TASK INPUTS:

(** * Cryptokey: the SLE password-based encryption engine

    A shallow embedding of [src/encryption.py] (class [SLE]) together with the
    primitives of the [cryptography] package that it calls: PKCS7 padding,
    AES in CBC mode, and PBKDF2-HMAC-SHA256.  The primitives are modelled from
    their public definitions (FIPS 197, FIPS 180-4, RFC 2104, RFC 8018, and
    the update/finalize contexts of the package) and are checked below against
    published test vectors. *)

From Stdlib Require Import List NArith ZArith Lia Bool.
From Stdlib Require Import Strings.Byte.
From Stdlib Require Strings.String.
Import String.StringSyntax.
Import ListNotations.

Local Open Scope string_scope.
Local Open Scope list_scope.
Local Open Scope nat_scope.

(** ** Byte strings *)

(** A Python [bytes] object. *)
Abbreviation bytes := (list byte).

Definition byte_of_N (n : N) : byte :=
  match Byte.of_N (n mod 256) with
  | Some b => b
  | None => x00
  end.

Definition byte_of_nat (n : nat) : byte := byte_of_N (N.of_nat n).

(** [s.encode()] for an ASCII literal such as [b"__SLE__"]. *)
Definition bytes_of_string (s : String.string) : bytes :=
  String.list_byte_of_string s.

Definition bxor (a b : byte) : byte :=
  byte_of_N (N.lxor (Byte.to_N a) (Byte.to_N b)).

(** Byte-wise xor of two strings, truncated to the shorter one. *)
Fixpoint xor_bytes (a b : bytes) : bytes :=
  match a, b with
  | x :: a', y :: b' => bxor x y :: xor_bytes a' b'
  | _, _ => []
  end.

Fixpoint bytes_eqb (a b : bytes) : bool :=
  match a, b with
  | [], [] => true
  | x :: a', y :: b' => Byte.eqb x y && bytes_eqb a' b'
  | _, _ => false
  end.

(** [data.startswith(prefix)] *)
Fixpoint startswith (data prefix : bytes) {struct prefix} : bool :=
  match prefix, data with
  | [], _ => true
  | p :: prefix', d :: data' => Byte.eqb d p && startswith data' prefix'
  | _ :: _, [] => false
  end.

(** Big-endian conversions between byte strings and numbers. *)
Fixpoint be_to_N (bs : bytes) (acc : N) : N :=
  match bs with
  | [] => acc
  | b :: bs' => be_to_N bs' (acc * 256 + Byte.to_N b)%N
  end.

Definition N_to_be (len : nat) (x : N) : bytes :=
  map (fun i => byte_of_N (N.shiftr x (8 * N.of_nat (len - 1 - i))))
      (seq 0 len).

Definition hex_digit (b : byte) : N :=
  let n := Byte.to_N b in
  (if n <? 58 then n - 48 else if n <? 71 then n - 55 else n - 87)%N.

(** Reads a string of hexadecimal digits as bytes. *)
Fixpoint unhex (digits : bytes) : bytes :=
  match digits with
  | hi :: lo :: rest =>
      byte_of_N (16 * hex_digit hi + hex_digit lo) :: unhex rest
  | _ => []
  end.

Definition hex (s : String.string) : bytes := unhex (bytes_of_string s).

(** The 256 byte values, in increasing order. *)
Definition all_bytes : bytes := map byte_of_nat (seq 0 256).

(** ** Exceptions and results *)

Inductive exception : Type :=
| ValueError (msg : String.string)
| TypeError (msg : String.string)
| NotImplementedError (msg : String.string).

Inductive result (A : Type) : Type :=
| Ok (a : A)
| Raise (e : exception).
Arguments Ok {A} a.
Arguments Raise {A} e.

WORK ORDER:
If a line in the entries holds the string "Stdlib", copy it.

ANSWER SPACE:
From Stdlib Require Import List NArith ZArith Lia Bool.
From Stdlib Require Import Strings.Byte.
From Stdlib Require Strings.String.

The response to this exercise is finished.